*Exercise directions*: Using the listing below, retype exactly the lines starting at the one with "(** The paths" and ending at the one with "VFile _ => true", and include both.
____________
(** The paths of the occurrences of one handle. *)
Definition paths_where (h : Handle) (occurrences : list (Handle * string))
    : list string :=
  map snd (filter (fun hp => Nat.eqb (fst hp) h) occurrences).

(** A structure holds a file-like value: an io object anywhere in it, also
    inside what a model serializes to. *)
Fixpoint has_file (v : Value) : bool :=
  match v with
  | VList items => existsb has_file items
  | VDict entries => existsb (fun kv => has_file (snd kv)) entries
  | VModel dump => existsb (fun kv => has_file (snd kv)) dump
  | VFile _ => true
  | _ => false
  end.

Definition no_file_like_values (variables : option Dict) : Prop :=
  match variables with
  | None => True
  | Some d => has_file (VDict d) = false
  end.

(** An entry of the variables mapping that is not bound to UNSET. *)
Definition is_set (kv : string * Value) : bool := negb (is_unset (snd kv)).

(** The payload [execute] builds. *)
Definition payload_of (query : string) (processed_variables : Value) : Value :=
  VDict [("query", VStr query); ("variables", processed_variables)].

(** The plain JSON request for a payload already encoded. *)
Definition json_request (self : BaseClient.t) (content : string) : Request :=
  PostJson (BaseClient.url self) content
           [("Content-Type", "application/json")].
____________
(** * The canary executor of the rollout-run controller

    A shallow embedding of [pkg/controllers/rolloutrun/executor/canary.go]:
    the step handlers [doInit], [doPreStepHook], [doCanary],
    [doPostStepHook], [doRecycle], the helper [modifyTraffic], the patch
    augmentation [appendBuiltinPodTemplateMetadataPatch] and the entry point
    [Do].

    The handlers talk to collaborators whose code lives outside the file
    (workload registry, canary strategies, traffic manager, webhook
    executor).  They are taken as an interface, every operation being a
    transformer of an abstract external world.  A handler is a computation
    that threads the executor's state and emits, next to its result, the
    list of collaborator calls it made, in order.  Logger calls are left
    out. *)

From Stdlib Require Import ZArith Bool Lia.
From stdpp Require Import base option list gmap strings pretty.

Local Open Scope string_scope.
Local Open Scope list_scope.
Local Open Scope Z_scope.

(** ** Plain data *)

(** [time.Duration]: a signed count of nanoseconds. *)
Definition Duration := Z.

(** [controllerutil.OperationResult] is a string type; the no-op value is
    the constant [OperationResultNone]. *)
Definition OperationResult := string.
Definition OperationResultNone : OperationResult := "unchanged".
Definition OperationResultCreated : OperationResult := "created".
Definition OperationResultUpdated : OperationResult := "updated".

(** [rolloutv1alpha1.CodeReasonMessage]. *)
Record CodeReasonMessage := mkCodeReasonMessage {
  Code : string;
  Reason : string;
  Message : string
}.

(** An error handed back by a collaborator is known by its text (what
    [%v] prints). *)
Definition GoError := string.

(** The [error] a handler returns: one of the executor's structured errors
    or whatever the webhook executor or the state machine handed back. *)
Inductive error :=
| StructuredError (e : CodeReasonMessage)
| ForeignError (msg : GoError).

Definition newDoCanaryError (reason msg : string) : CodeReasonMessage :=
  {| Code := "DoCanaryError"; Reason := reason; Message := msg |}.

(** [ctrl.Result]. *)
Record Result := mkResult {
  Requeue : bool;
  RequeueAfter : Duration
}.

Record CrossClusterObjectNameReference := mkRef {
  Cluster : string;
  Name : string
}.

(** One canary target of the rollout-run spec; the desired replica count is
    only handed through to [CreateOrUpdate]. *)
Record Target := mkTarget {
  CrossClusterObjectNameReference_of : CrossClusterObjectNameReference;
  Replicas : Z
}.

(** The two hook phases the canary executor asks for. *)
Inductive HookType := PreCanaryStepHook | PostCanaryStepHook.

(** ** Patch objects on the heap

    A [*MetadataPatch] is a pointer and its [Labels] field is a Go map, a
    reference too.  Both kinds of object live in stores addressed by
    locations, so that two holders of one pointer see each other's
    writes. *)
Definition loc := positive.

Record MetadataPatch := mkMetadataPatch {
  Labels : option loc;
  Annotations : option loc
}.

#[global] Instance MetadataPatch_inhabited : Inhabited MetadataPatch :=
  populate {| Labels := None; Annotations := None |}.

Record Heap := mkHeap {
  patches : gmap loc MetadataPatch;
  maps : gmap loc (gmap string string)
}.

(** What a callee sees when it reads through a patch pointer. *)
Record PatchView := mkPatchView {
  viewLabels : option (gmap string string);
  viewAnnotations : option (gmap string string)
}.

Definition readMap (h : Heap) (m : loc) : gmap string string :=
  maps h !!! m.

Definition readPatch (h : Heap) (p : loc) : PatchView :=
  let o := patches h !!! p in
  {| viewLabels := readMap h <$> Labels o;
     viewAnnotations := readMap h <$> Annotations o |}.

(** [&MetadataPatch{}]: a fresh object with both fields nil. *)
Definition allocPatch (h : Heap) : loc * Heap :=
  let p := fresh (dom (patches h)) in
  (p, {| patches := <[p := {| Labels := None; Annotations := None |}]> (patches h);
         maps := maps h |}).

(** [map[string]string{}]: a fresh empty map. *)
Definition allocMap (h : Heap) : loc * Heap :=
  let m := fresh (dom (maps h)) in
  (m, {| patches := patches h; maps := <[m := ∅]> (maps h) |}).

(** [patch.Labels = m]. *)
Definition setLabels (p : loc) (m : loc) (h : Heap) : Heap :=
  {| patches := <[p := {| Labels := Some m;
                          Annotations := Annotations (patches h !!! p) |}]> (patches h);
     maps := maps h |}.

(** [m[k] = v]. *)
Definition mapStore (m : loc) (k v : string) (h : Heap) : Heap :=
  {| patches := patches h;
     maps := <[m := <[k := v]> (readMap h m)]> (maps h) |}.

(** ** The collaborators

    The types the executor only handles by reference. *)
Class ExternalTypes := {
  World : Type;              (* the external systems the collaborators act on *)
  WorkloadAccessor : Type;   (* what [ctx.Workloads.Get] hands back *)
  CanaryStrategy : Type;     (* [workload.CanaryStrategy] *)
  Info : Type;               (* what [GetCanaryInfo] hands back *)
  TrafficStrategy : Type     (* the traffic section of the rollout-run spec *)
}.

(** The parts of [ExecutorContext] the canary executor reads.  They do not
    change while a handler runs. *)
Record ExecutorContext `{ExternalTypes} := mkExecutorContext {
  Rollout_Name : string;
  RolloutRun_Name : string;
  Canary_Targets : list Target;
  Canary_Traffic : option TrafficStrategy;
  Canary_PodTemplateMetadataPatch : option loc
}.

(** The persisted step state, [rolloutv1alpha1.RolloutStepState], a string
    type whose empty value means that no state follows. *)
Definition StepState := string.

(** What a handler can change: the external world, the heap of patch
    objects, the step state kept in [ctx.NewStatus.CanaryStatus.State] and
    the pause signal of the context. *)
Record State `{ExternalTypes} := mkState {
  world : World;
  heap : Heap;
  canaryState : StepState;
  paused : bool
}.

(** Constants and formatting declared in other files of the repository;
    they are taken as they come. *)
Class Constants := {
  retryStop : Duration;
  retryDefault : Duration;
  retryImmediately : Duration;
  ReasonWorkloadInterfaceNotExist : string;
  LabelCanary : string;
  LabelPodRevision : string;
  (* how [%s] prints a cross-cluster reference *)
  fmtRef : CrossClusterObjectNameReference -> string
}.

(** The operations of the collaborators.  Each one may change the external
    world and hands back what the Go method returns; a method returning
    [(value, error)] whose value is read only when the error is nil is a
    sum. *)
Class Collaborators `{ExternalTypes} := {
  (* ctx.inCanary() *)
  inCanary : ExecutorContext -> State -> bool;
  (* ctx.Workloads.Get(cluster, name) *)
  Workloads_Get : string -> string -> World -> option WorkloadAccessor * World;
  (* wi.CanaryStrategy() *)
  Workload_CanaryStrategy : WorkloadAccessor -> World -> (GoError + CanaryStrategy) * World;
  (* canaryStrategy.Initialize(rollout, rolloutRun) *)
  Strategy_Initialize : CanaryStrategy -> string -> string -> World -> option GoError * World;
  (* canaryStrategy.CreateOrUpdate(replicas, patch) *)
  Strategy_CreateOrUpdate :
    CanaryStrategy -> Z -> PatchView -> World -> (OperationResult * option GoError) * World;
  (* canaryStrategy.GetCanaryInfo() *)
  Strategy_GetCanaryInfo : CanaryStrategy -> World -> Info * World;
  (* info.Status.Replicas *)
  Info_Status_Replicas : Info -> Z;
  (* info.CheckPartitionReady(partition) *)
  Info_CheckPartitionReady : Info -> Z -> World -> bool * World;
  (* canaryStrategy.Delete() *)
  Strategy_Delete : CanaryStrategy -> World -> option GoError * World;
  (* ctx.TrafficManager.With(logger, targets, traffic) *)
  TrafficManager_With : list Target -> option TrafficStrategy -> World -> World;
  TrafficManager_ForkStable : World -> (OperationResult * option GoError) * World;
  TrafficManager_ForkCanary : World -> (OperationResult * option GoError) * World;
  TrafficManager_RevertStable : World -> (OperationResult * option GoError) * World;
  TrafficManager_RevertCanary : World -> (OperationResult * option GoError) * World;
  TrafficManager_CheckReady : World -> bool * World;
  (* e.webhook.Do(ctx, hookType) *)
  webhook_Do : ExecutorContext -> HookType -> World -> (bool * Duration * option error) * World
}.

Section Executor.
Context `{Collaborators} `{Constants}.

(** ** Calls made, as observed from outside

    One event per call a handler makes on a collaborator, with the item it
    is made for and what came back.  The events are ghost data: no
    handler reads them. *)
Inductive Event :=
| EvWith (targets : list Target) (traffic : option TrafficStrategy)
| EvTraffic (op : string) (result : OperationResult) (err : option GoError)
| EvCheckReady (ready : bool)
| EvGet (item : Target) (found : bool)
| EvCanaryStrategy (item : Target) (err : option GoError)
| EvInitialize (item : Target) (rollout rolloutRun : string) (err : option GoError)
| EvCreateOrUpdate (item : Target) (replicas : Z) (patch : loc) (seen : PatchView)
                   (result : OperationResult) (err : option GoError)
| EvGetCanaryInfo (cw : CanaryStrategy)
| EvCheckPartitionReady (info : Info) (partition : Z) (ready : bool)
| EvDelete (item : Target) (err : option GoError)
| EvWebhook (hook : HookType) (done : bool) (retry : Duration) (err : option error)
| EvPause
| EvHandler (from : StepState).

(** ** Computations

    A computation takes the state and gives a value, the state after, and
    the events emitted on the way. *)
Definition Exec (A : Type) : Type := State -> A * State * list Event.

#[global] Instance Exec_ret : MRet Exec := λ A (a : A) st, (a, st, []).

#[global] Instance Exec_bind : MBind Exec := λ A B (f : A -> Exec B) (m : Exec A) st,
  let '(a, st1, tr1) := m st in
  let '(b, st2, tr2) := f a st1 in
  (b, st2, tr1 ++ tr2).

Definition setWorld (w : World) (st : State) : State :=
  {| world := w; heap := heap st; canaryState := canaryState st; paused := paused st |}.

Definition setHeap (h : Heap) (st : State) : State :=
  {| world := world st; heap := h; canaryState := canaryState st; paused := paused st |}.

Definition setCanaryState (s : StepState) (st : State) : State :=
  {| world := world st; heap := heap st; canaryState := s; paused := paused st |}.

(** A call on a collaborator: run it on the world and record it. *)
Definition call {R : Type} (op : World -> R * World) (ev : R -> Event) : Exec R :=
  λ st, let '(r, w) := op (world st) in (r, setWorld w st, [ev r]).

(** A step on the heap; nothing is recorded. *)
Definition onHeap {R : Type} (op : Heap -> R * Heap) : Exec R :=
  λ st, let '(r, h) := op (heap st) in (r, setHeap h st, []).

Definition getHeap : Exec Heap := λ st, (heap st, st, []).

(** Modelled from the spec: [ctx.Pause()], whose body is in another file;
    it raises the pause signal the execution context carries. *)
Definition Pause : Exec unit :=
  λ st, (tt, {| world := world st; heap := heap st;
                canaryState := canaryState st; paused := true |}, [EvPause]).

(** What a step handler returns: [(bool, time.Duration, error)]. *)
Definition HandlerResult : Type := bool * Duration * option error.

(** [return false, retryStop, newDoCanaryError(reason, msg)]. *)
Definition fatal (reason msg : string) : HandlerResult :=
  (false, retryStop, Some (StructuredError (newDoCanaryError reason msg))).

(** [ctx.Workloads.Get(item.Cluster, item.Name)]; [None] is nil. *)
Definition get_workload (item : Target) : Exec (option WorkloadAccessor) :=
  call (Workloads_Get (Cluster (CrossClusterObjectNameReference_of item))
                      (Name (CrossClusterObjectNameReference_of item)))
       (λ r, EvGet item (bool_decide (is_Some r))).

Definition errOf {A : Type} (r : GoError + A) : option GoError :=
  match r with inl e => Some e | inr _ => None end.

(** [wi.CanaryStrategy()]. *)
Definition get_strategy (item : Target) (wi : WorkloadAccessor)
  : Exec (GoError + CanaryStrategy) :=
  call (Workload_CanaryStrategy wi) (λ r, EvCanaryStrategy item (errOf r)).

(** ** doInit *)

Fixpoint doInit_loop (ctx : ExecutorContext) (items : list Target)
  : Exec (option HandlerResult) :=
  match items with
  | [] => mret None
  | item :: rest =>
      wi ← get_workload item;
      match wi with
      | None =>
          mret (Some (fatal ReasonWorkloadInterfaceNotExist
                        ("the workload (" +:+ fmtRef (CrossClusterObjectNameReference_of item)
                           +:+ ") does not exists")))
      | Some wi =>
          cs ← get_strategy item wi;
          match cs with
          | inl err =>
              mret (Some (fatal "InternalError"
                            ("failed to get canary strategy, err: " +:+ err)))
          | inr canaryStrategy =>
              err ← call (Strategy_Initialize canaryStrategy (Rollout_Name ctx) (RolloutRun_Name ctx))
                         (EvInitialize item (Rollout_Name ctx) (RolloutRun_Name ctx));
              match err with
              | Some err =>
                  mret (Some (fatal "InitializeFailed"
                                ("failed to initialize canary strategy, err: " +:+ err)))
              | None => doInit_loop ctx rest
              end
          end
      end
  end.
____________
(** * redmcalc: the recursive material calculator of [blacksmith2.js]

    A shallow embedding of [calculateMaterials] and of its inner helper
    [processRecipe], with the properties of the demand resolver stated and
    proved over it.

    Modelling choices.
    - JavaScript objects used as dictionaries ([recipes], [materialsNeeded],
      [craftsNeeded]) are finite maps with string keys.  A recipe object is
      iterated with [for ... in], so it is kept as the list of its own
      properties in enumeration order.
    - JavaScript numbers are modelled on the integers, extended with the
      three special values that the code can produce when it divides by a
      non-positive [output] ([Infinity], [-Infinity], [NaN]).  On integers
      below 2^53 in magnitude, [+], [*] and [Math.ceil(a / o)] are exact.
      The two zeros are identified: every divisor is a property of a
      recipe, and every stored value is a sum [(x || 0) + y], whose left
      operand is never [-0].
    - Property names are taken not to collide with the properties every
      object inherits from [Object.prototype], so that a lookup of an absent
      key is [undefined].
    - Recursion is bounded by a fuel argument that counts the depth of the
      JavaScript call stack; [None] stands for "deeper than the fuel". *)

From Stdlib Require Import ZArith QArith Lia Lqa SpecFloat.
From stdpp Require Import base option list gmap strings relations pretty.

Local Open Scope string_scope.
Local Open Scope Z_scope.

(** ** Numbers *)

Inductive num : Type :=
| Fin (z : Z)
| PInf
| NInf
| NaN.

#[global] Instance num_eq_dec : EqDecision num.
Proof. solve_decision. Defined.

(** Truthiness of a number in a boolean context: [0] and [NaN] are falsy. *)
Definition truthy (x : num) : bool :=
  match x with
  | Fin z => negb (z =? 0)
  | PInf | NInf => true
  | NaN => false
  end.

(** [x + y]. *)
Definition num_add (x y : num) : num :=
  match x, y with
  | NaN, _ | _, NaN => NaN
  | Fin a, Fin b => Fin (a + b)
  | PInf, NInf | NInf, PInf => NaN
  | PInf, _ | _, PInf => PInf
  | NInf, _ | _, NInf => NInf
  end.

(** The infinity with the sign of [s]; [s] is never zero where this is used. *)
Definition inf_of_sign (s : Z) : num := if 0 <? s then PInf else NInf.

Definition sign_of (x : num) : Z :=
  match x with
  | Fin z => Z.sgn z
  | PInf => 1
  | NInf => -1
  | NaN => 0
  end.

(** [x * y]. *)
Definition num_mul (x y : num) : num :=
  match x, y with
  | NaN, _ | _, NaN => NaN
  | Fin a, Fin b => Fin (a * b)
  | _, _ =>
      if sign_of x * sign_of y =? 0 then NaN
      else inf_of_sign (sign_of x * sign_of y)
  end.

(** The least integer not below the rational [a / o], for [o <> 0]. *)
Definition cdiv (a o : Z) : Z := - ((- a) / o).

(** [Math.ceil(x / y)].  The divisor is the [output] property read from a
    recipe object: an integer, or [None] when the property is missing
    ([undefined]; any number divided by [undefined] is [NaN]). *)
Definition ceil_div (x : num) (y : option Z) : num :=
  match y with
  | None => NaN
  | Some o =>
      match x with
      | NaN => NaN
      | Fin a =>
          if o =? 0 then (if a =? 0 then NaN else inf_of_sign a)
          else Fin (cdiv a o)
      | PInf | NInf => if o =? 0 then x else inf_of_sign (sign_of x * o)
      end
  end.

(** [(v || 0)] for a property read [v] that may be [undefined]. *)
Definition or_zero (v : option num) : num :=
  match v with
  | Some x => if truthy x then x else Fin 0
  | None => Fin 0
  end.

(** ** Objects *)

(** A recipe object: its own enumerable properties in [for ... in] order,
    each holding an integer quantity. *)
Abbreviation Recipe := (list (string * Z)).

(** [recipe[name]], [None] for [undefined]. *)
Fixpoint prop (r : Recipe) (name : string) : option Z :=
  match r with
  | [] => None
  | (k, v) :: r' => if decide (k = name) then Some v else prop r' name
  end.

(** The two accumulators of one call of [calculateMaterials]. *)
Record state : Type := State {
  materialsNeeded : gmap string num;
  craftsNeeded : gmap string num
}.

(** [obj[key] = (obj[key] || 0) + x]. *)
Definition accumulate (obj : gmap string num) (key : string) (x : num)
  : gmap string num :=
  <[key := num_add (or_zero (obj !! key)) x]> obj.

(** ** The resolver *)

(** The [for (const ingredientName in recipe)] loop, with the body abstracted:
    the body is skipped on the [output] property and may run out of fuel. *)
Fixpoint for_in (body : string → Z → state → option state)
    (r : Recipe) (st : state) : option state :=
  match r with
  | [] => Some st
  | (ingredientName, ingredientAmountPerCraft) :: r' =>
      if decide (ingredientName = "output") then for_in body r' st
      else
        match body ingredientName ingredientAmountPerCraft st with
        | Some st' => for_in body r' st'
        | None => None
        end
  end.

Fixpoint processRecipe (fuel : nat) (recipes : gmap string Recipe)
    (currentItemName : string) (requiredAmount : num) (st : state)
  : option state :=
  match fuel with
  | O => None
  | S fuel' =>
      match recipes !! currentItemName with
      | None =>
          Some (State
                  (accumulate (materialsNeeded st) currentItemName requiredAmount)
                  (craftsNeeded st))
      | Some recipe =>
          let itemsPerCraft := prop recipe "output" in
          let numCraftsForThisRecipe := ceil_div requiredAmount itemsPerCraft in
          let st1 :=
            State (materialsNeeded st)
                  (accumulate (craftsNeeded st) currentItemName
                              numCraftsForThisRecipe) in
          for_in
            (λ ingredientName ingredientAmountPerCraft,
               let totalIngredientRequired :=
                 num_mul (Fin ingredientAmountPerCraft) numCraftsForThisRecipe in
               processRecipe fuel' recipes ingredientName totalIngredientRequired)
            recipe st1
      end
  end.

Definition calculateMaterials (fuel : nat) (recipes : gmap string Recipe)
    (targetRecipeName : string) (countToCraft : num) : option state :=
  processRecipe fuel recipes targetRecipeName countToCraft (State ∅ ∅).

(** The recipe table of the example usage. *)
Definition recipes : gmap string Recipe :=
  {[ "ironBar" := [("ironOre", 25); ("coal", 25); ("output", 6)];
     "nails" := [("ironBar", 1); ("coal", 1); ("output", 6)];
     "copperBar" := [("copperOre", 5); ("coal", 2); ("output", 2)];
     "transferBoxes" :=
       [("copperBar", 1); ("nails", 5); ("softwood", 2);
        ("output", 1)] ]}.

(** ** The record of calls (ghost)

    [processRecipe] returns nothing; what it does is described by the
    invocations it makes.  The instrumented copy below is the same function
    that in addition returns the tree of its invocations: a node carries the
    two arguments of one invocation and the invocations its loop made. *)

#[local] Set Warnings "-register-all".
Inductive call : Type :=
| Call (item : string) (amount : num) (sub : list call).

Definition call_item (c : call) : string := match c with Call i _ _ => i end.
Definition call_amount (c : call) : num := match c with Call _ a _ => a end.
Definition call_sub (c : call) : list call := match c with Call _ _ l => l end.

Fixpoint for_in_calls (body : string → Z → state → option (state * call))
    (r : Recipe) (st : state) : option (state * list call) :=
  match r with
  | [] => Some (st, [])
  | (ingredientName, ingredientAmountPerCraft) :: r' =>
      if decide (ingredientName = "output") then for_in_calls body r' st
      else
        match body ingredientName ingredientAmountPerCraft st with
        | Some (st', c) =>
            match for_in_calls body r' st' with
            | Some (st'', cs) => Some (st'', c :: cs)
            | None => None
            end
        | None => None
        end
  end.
____________
*Problem solution*:
(** The paths of the occurrences of one handle. *)
Definition paths_where (h : Handle) (occurrences : list (Handle * string))
    : list string :=
  map snd (filter (fun hp => Nat.eqb (fst hp) h) occurrences).

(** A structure holds a file-like value: an io object anywhere in it, also
    inside what a model serializes to. *)
Fixpoint has_file (v : Value) : bool :=
  match v with
  | VList items => existsb has_file items
  | VDict entries => existsb (fun kv => has_file (snd kv)) entries
  | VModel dump => existsb (fun kv => has_file (snd kv)) dump
  | VFile _ => true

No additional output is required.